South Mountain Creamery expands home delivery to N.C., more areas in Va.


South Mountain Creamery has expanded its home delivery service into North Carolina and added more routes in Virginia, increasing the footprint of the Frederick County dairy business.

“I’m feeling good. I mean, it was the right move,” CEO and co-owner Tony Brusco said.

South Mountain Creamery’s farm was started in 1981 by Randy and Karen Sowers, Brusco’s in-laws. It had 100 cows.

The creamery itself was built in 2001 with the first Grade A milk plant on-site in the state, Brusco said.

The creamery, which is on Bolivar Road near Middletown, produces its own milk, butter and ice cream. Milk is bottled on site.

It also produces eggs and beef, he said.

The creamery offers home delivery.

“In the very beginning, our first week of deliveries, we did 14 deliveries, just basically right near the creamery …,” Brusco said.

This year, the company added the Raleigh, North Carolina, and Hampton Roads, Virginia, areas to its delivery markets. Raleigh is the company’s first move into North Carolina.

Other delivery areas are in Maryland, Pennsylvania, Virginia, West Virginia, and Delaware.

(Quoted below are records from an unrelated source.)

Lemma holds_at_app bd base l1 l2 : holds_at bd base (l1 ++ l2) ->
  holds_at bd base l1 /\ holds_at bd (base + length l1) l2.
Proof.
  unfold holds_at. rewrite length_app. intros [H Hl].
  assert (take (length l1) (drop base bd) = l1) as H1.
  { rewrite <- (take_app_length l1 l2) at 2. rewrite <- H, take_take. f_equal. lia. }
  split; [split; [done | lia] |]. split; [| lia].
  rewrite <- (drop_app_length l1 l2) at 2. rewrite <- H, <- drop_drop, take_drop_commute. done.
Qed.

(** Flushing the child first leaves a builder without children. *)
Lemma flush_step fuel p q s c s1 c1 :
  cbbs s !! p = Some c -> child c = Some q -> opssl_cbb_flush fuel q s = Some (true, s1) ->
  cbbs s1 !! p = Some c1 ->
  opssl_cbb_flush (S fuel) p s = opssl_cbb_flush (S fuel) p (with_cbb p (set_child None c1) s1).
Proof.
  intros Hp Hc Hq Hp1. cbn [opssl_cbb_flush].
  assert (cbbs (with_cbb p (set_child None c1) s1) !! p = Some (set_child None c1)) as Hp2
    by (unfold with_cbb; cbn [cbbs]; apply lookup_insert_eq).
  rewrite (op_bind_some _ _ _ _ _ (load_some _ _ _ Hp)), (op_bind_some _ _ _ _ _ (load_some _ _ _ Hp2)).
  rewrite Hc. cbn [child set_child].
  rewrite (op_bind_some _ _ s true (with_cbb p (set_child None c1) s1)).
  2: { rewrite (op_bind_some _ _ _ _ _ Hq). by rewrite (op_bind_some _ _ _ _ _ (modify_some _ _ _ _ Hp1)). }
  by rewrite (op_bind_some _ _ (with_cbb p (set_child None c1) s1) true (with_cbb p (set_child None c1) s1)) by done.
Qed.

Lemma flush_step_fail fuel p q s c s1 :
  cbbs s !! p = Some c -> child c = Some q -> opssl_cbb_flush fuel q s = Some (false, s1) ->
  opssl_cbb_flush (S fuel) p s = Some (false, s1).
Proof.
  intros Hp Hc Hq. cbn [opssl_cbb_flush]. rewrite (op_bind_some _ _ _ _ _ (load_some _ _ _ Hp)), Hc.
  by rewrite (op_bind_some _ _ s false s1) by (by rewrite (op_bind_some _ _ _ _ _ Hq)).
Qed.
Lemma ni_message_spec W i : schedule_ok W -> (i + 19 < 64)%nat ->
  mm_sha256msg2_epu32
    (mm_add_epi32 (mm_sha256msg1_epu32 (words W i) (words W (i + 4)))
       (mm_alignr_epi8 (words W (i + 12)) (words W (i + 8)) 4)) (words W (i + 12)) =
    words W (i + 16).
Proof.
  intros HW Hi. rewrite msg2_spec, add_spec, msg1_spec.
  change 4 with (4 * 1). rewrite alignr_spec by lia.
  rewrite alignr_lanes_1. unfold words; cbn [l0 l1 l2 l3]. rewrite message_lanes.
  rewrite !sigma0_eq, !sigma1_eq.
  rewrite <- !Nat.add_assoc. cbn [Nat.add].
  rewrite (schedule_step W (i + 16)), (schedule_step W (i + 17)), (schedule_step W (i + 18)),
    (schedule_step W (i + 19)) by (done || lia). done.
Qed.

(** The loop over rounds 16..63 keeps the working variables and the last
    sixteen words of the schedule. *)
Lemma ni_loop_spec W v n : schedule_ok W -> (n <= 12)%nat ->
  for_range 0 n (fun j => ni_loop_body (16 + 4 * j))
    (mk_ni (abef (rounds W 16 v)) (cdgh (rounds W 16 v)) (words W 0) (words W 4) (words W 8) (words W 12)) =
  mk_ni (abef (rounds W (4 * n + 16) v)) (cdgh (rounds W (4 * n + 16) v))
    (words W (4 * n)) (words W (4 * n + 4)) (words W (4 * n + 8)) (words W (4 * n + 12)).
Proof.
  intros HW Hn. induction n as [| n IH]; [done |].
  rewrite for_range_snoc, IH by lia. cbn [Nat.add]. unfold ni_loop_body; cbn [m0 m1 m2 m3 state0 state1].
  rewrite ni_message_spec by (done || lia).
  replace (S (S (S (S (S (S (S (S (S (S (S (S (S (S (S (S (4 * n)))))))))))))))))
    with (4 * n + 16)%nat by lia.
  rewrite ni_rounds4_spec. f_equal; f_equal; try lia; f_equal; lia.
Qed.
(* ===== verification/LeWord.v ===== *)
(** The little-endian loads and stores that chacha20.c, poly1305.c and
    chacha20_poly1305.c each declare for themselves. *)
From S2P Require Import Prelude.
#[local] Open Scope Z_scope.

Definition load32_le (p : list Z) : Z :=
  Z.lor (Z.lor (Z.lor p.[0] (Z.shiftl p.[1] 8)) (Z.shiftl p.[2] 16)) (Z.shiftl p.[3] 24).

Definition store32_le (v : Z) : list Z :=
  [u8 v; u8 (Z.shiftr v 8); u8 (Z.shiftr v 16); u8 (Z.shiftr v 24)].

Definition store64_le (v : Z) : list Z :=
  [u8 v; u8 (Z.shiftr v 8); u8 (Z.shiftr v 16); u8 (Z.shiftr v 24);
   u8 (Z.shiftr v 32); u8 (Z.shiftr v 40); u8 (Z.shiftr v 48); u8 (Z.shiftr v 56)].

(* ------------------------------------------------------------------ *)
(** * Lemmas *)

Lemma store32_le_bytes v : store32_le v = le_bytes 4 v.
Proof. unfold store32_le. cbn [le_bytes]. by rewrite !Z.shiftr_shiftr by lia. Qed.

Lemma store64_le_bytes v : store64_le v = le_bytes 8 v.
Proof. unfold store64_le. cbn [le_bytes]. by rewrite !Z.shiftr_shiftr by lia. Qed.

Lemma load32_le_spec p : bytes p ->
  load32_le p = p.[0] + 256 * (p.[1] + 256 * (p.[2] + 256 * p.[3])).
Proof.
  intros Hp. pose proof (bytes_get p 0 Hp). pose proof (bytes_get p 1 Hp). pose proof (bytes_get p 2 Hp).
  pose proof (bytes_get p 3 Hp). unfold byte_ok in *. unfold load32_le.
  rewrite (Z.lor_comm (Z.lor (Z.lor _ _) _)), (Z.lor_comm (Z.lor _ _)), (Z.lor_comm p.[0]).
  rewrite Z.lor_assoc, (lor_shiftl2 p.[3] p.[2]), Z.lor_assoc, lor_shiftl2, lor_shiftl by (simpl; lia). simpl. lia.
Qed.

Lemma load32_le_range p : bytes p -> 0 <= load32_le p < 2 ^ 32.
Proof.
  intros Hp. rewrite load32_le_spec by done. pose proof (bytes_get p 0 Hp). pose proof (bytes_get p 1 Hp).
  pose proof (bytes_get p 2 Hp). pose proof (bytes_get p 3 Hp). unfold byte_ok in *. lia.
Qed.

(** The word is the number of the first four bytes. *)
Lemma load32_le_val p : bytes p -> (4 <= length p)%nat -> load32_le p = le_val (take 4 p).
Proof.
  intros Hp Hl. rewrite load32_le_spec by done. destruct p as [| a [| b [| c [| d p]]]]; cbn in Hl; try lia.
  cbn. rewrite take_0. cbn. lia.
Qed.

Lemma u8_lxor_low w b v : byte_ok b -> u8 (Z.lxor w (b + 256 * v)) = Z.lxor b (u8 w).
Proof.
  intros Hb. unfold u8. change 256 with (2 ^ 8). rewrite lxor_mod, Z.lxor_comm by lia. f_equal.
  rewrite Z.mul_comm, Z.mod_add by lia. by apply Z.mod_small.
Qed.

(** Exclusive or of words is exclusive or of their bytes. *)
Lemma le_bytes_lxor p w : bytes p -> le_bytes (length p) (Z.lxor w (le_val p)) = zip_with Z.lxor p (le_bytes (length p) w).
Proof.
  revert w. induction p as [| b p IH]; intros w Hp; [done |]. apply bytes_cons in Hp as [Hb Hp].
  cbn [length le_bytes le_val zip_with]. rewrite u8_lxor_low by done. f_equal.
  rewrite <- IH, Z.shiftr_lxor by done. do 2 f_equal. rewrite shiftr_div by lia. unfold byte_ok in Hb. change (2 ^ 8) with 256.
  replace (b + 256 * le_val p) with (le_val p * 256 + b) by lia. rewrite Z.div_add_l, Z.div_small by lia. lia.
Qed.

Lemma lor_add x y k : 0 <= k -> 0 <= x < 2 ^ k -> Z.lor x (Z.shiftl y k) = x + y * 2 ^ k.
Proof. intros. rewrite Z.lor_comm, lor_shiftl by lia. lia. Qed.

Lemma le_bytes_map n : forall v, le_bytes n v = map (fun i => u8 (Z.shiftr v (8 * Z.of_nat i))) (seq 0 n).
Proof.
  induction n as [| n IH]; intros v; [done |]. cbn [le_bytes seq map]. rewrite Z.mul_0_r, Z.shiftr_0_r. f_equal.
  rewrite IH, <- seq_shift, map_map. apply map_ext. intros i. rewrite Z.shiftr_shiftr by lia. do 2 f_equal. lia.
Qed.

The creamery serves about 25,000 homes, Brusco said, making over 10,000 deliveries every week.

To meet the demand, the creamery also pairs with other local creameries and mom-and-pop shops to supply customers with products such as breads, jams, jellies and produce.

The creamery operation decided to expand after Oberweis Dairy, an Illinois-based dairy company, filed for bankruptcy, leaving the market in the North Carolina and Virginia areas open.

“We basically hired their staff, we bought the home delivery trucks that they were already operating under, and assumed their warehouse leases,” Brusco said.

South Mountain Creamery takes its products to the two new warehouses. Products are then driven to customers in the area, he said.

It is adding vendors from these new distribution areas to its catalogs to bring local products to customers in those areas.

Working with those local vendors falls in line with its values of customer service and the importance of buying local, he said.

During the COVID-19 pandemic, big grocery stores slowed down due to their extensive supply chains. But South Mountain Creamery and other local creameries have a short enough supply chain and were nimble in the changing landscape, Brusco said.

And even though the creamery is expanding its footprint, it still has close relationships with its customers, Brusco said.

Often, if a customer asks a question, a person from the creamery answers directly, he said.

“We’re trying to build a community. [We]’re trying to build a sustainable local food system,” he said. “And so that that requires [us] to embrace the local food market.”